Tick (Zecke) is a common term used in Germany's right-wing extremist environment to degrade and insult those who think differently, especially leftists and Punks. It has been used since at least 1992 by neo-Nazi skinhead groups, first often as "left-wing tick" (linke Zecke), which became commonly shortened to simply "tick" by 1998.

According to today's right-wing extremist ideology so-called ticks are seen as the main concept of the enemy and are regarded as "un-Germans ideologically and culturally". The degradation of humans to ticks, i.e. parasites, ties in with the animal metaphors used in the language of Nazi Germany. The terms "pests" and "Jewish parasites" were widespread in National Socialism. Today these pest metaphors are also widely used in right-wing extremist music and can also be seen as indirect incitement for killing. Violence committed by right-wing extremists was often described as "tick slapping".

In the punk or rapscene the term is used as an antonym and sometimes as a self-designation. The punk bands "Se Sichelzecken" and "ESA-Zecken" made the swearword part of their names.

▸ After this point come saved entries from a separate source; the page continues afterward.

(** X4 for the keyword [alpha] of the text "beta alpha Alpha". *)
Lemma extractKeywords_tokens_alpha :
  (3 < String.length "alpha")%nat
  /\ ("alpha" ∉ someStopwords)
  /\ JsString.existsb JsString.isDigit "alpha" = false
  /\ (cutsInput (wordsFrom "") -> lowercased "alpha").
Proof.
  apply (extractKeywords_tokens (wordsFrom "") someStopwords "beta alpha Alpha").
  apply list_elem_of_In. vm_compute. left. reflexivity.
Defined.

(** *** The order of the keywords when no word is an inherited name *)

Section SortingByKey.
Context {A : Type} (f : A -> Z).

Lemma sortInsert_sorted (x : A) (l : list A) :
  Sorted (descending f) l -> Sorted (descending f) (sortInsert (fun a b => f a <? f b) x l).
Proof.
  induction l as [|y l IH]; simpl; intros Hs.
  - repeat constructor.
  - apply Sorted_inv in Hs as [Hs Hhd].
    destruct (Z.ltb_spec (f x) (f y)) as [Hlt|Hge].
    + constructor; [by apply IH|].
      destruct l as [|z l]; simpl.
      * constructor. unfold descending. lia.
      * destruct (Z.ltb_spec (f x) (f z)).
        -- constructor. by apply HdRel_inv in Hhd.
        -- constructor. unfold descending. lia.
    + constructor; [by constructor|]. constructor. unfold descending. lia.
Qed.

Lemma sort_sorted (l : list A) : Sorted (descending f) (sort (fun a b => f a <? f b) l).
Proof.
  induction l as [|x l IH]; simpl; [constructor|]. by apply sortInsert_sorted.
Qed.
End SortingByKey.

Lemma sortInsert_ext {A} (after after' : A -> A -> bool) (x : A) (l : list A) :
  (forall y, y ∈ l -> after x y = after' x y) ->
  sortInsert after x l = sortInsert after' x l.
Proof.
  induction l as [|y l IH]; simpl; intros H; [done|].
  rewrite (H y) by left. rewrite IH; [done|]. intros z Hz. apply H. by right.
Qed.

Lemma sort_ext {A} (after after' : A -> A -> bool) (l : list A) :
  (forall x y, x ∈ l -> y ∈ l -> after x y = after' x y) ->
  sort after l = sort after' l.
Proof.
  induction l as [|x l IH]; simpl; intros H; [done|].
  rewrite IH by (intros; apply H; by right).
  apply sortInsert_ext. intros y Hy%sort_elem. apply H; [left|by right].
Qed.

Lemma Sorted_map {A B} (g : A -> B) (R : A -> A -> Prop) (S : B -> B -> Prop) l :
  (forall a b, R a b -> S (g a) (g b)) -> Sorted R l -> Sorted S (map g l).
Proof.
  intros HRS. induction 1 as [|a l Hs IH Hhd]; simpl; constructor; auto.
  destruct Hhd; simpl; constructor; auto.
Qed.

Lemma occurrences_snoc k words w :
  occurrences k (words ++ [w]) = occurrences k words + (if decide (w = k) then 1 else 0).
Proof.
  unfold occurrences. rewrite count_occ_app. simpl.
  destruct (string_dec w k), (decide (w = k)); try done; lia.
Qed.

Lemma occurrences_zero k words : k ∉ words -> occurrences k words = 0.
Proof.
  intros H. unfold occurrences.
  rewrite (proj1 (count_occ_not_In string_dec words k)); [done|].
  by rewrite <- list_elem_of_In.
Qed.

Lemma lookupAssoc_Some (o : list (string * Count)) k v :
  lookupAssoc k o = Some v -> (k, v) ∈ o.
Proof.
  unfold lookupAssoc. destruct (find _ o) as [[k' v']|] eqn:E; [|discriminate].
  simpl. intros [= <-]. apply find_some in E as [Hin Hk]. simpl in Hk.
  apply String.eqb_eq in Hk as ->. by apply list_elem_of_In.
Qed.

Lemma lookupAssoc_None (o : list (string * Count)) k :
  lookupAssoc k o = None -> k ∉ map fst o.
Proof.
  unfold lookupAssoc. destruct (find _ o) as [[k' v']|] eqn:E; [discriminate|].
  intros _ ([k' v] & Hk & Hin)%list_elem_of_fmap. simpl in Hk. subst k'.
  apply list_elem_of_In in Hin. apply (find_none _ _ E) in Hin. simpl in Hin.
  by rewrite String.eqb_refl in Hin.
Qed.

Lemma setProperty_new key v (o : list (string * Count)) :
  key ∉ map fst o -> setProperty key v o = o ++ [(key, v)].
Proof.
  induction o as [|[k w] o IH]; simpl; intros H; [done|].
  destruct (String.eqb_spec k key) as [->|Hne].
  - destruct H. left.
  - rewrite IH; [done|]. intros Hin. apply H. by right.
Qed.

Lemma setProperty_elem key v (o : list (string * Count)) k w :
  NoDup (map fst o) -> key ∈ map fst o ->
  (k, w) ∈ setProperty key v o ->
  (k = key /\ w = v) \/ (k <> key /\ (k, w) ∈ o).
Proof.
  induction o as [|[k0 w0] o IH]; simpl; intros Hnd Hin H.
  - by apply elem_of_nil in Hin.
  - apply NoDup_cons in Hnd as [Hk0 Hnd].
    destruct (String.eqb_spec k0 key) as [->|Hne].
    + apply elem_of_cons in H as [[= -> ->]|H]; [by left|].
      right. split; [|by right]. intros ->. apply Hk0.
      apply list_elem_of_fmap. by exists (key, w).
    + apply elem_of_cons in H as [[= -> ->]|H]; [right; split; [done|left]|].
      apply elem_of_cons in Hin as [->|Hin]; [done|].
      destruct (IH Hnd Hin H) as [?|[? ?]]; [by left|right; split; [done|by right]].
Qed.

Lemma setProperty_same_keys key v (o : list (string * Count)) :
  key ∈ map fst o -> map fst (setProperty key v o) = map fst o.
Proof.
  induction o as [|[k0 w0] o IH]; simpl; intros Hin.
  - by apply elem_of_nil in Hin.
  - destruct (String.eqb_spec k0 key) as [->|Hne]; [done|]. simpl. f_equal.
    apply IH. apply elem_of_cons in Hin as [->|Hin]; done.
Qed.

Lemma counted_step words o w :
  w <> "__proto__" -> lookupAssoc w objectPrototype = None ->
  counted words o -> counted (words ++ [w]) (countWord o w).
Proof.
  intros Hp Hi (Hnd & Hval & Hall). unfold countWord.
  apply String.eqb_neq in Hp. rewrite Hp.
  destruct (lookupAssoc w o) as [v|] eqn:E.
  - apply lookupAssoc_Some in E. destruct (Hval _ _ E) as [-> Hw].
    assert (w ∈ map fst o) as Hk by (apply list_elem_of_fmap; by exists (w, Times (occurrences w words))).
    split; [by rewrite setProperty_same_keys|]. split.
    + intros k v Hkv. apply setProperty_elem in Hkv as [[-> ->]|[Hne Hkv]]; auto.
      * split; [|apply elem_of_app; right; left].
        rewrite occurrences_snoc. by destruct (decide (w = w)).
      * destruct (Hval _ _ Hkv) as [-> Hin]. split; [|apply elem_of_app; by left].
        rewrite occurrences_snoc. destruct (decide (w = k)); [congruence|f_equal; lia].
    + intros k Hkin. rewrite setProperty_same_keys by done.
      apply elem_of_app in Hkin as [? | ->%list_elem_of_singleton]; auto.
  - rewrite Hi. apply lookupAssoc_None in E.
    assert (w ∉ words) as Hw by (intros Hw; by apply E, Hall).
    rewrite setProperty_new by done. split; [|split].
    + rewrite map_app. simpl. apply NoDup_app. repeat split; auto.
      * intros k Hk ->%list_elem_of_singleton. done.
      * apply NoDup_singleton.
    + intros k v [Hkv|[= -> ->]%list_elem_of_singleton]%elem_of_app.
      * destruct (Hval _ _ Hkv) as [-> Hin]. split; [|apply elem_of_app; by left].
        rewrite occurrences_snoc. destruct (decide (w = k)); [congruence|f_equal; lia].
      * split; [|apply elem_of_app; right; left].
        rewrite occurrences_snoc, occurrences_zero by done. by destruct (decide (w = w)).
    + intros k Hk. rewrite map_app. apply elem_of_app.
      apply elem_of_app in Hk as [? | ->%list_elem_of_singleton]; [left; auto|right; left].
Qed.

Lemma counted_foldl words pre o :
  plainWords words -> counted pre o -> counted (pre ++ words) (foldl countWord o words).
Proof.
  revert pre o. induction words as [|w words IH]; simpl; intros pre o Hplain Hc.
  - by rewrite app_nil_r.
  - replace (pre ++ w :: words) with ((pre ++ [w]) ++ words) by by rewrite <- app_assoc.
    apply IH; [intros x Hx; apply Hplain; by right|].
    destruct (Hplain w) as [? ?]; [left|]. by apply counted_step.
Qed.

Section KeywordOrder.
Context (tokenize : string -> list string) (stopwords : list string).

(** X3.  The ordering of C7, for a text none of whose filtered words is the name
    of an inherited property: the keywords are the distinct filtered words,
    in descending order of their number of occurrences. *)
Lemma extractKeywords_descending (text : string) :
  plainWords (filteredWords tokenize stopwords text) ->
  NoDup (extractKeywords tokenize stopwords text)
  /\ (forall word, word ∈ extractKeywords tokenize stopwords text
                   <-> word ∈ filteredWords tokenize stopwords text)
  /\ Sorted (fun a b => occurrences b (filteredWords tokenize stopwords text)
                        <= occurrences a (filteredWords tokenize stopwords text))
            (extractKeywords tokenize stopwords text).
Proof.
  intros Hplain. unfold extractKeywords, wordFreq.
  set (fw := filteredWords tokenize stopwords text) in *.
  destruct (counted_foldl fw [] [] Hplain) as (Hnd & Hval & Hall).
  { split; [apply NoDup_nil_2|]. split; [intros k v H|intros k H]; by apply elem_of_nil in H. }
  simpl in *. set (o := foldl countWord [] fw) in *.
  set (f := fun e : string * Count => occurrences e.1 fw).
  assert (sort byCountDescending o = sort (fun a b => f a <? f b) o) as ->.
  { apply sort_ext. intros [k v] [k' v'] H H'.
    destruct (Hval _ _ H) as [-> _], (Hval _ _ H') as [-> _]. done. }
  repeat split.
  - assert (Permutation (map fst (sort (fun a b => f a <? f b) o)) (map fst o)) as ->
      by apply Permutation_map, sort_perm.
    done.
  - intros ([k v] & -> & H%sort_elem)%list_elem_of_fmap. by destruct (Hval _ _ H).
  - intros H%Hall. apply list_elem_of_fmap in H as (e & -> & H).
    apply list_elem_of_fmap. exists e. split; [done|]. by apply sort_elem.
  - eapply Sorted_map; [|apply (sort_sorted f)]. intros a b H. exact H.
Qed.

End KeywordOrder.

In recent years the term tick has been made popular and has been used as a self-designation in the musical genre of tick rap. Some followers of the football club FC St. Pauli, especially in the ultra scene, also say "Wir sind Zecken" (we are ticks) in fan chants.

In the aftermath of the Sea-Watch 3 affair and its intrusion into the port of Lampedusa the Italian Minister of the Interior, Matteo Salvini, insulted the German captain Carola Rackete as a "German tick" at a party celebration of the Lega in Barzago in July 2019.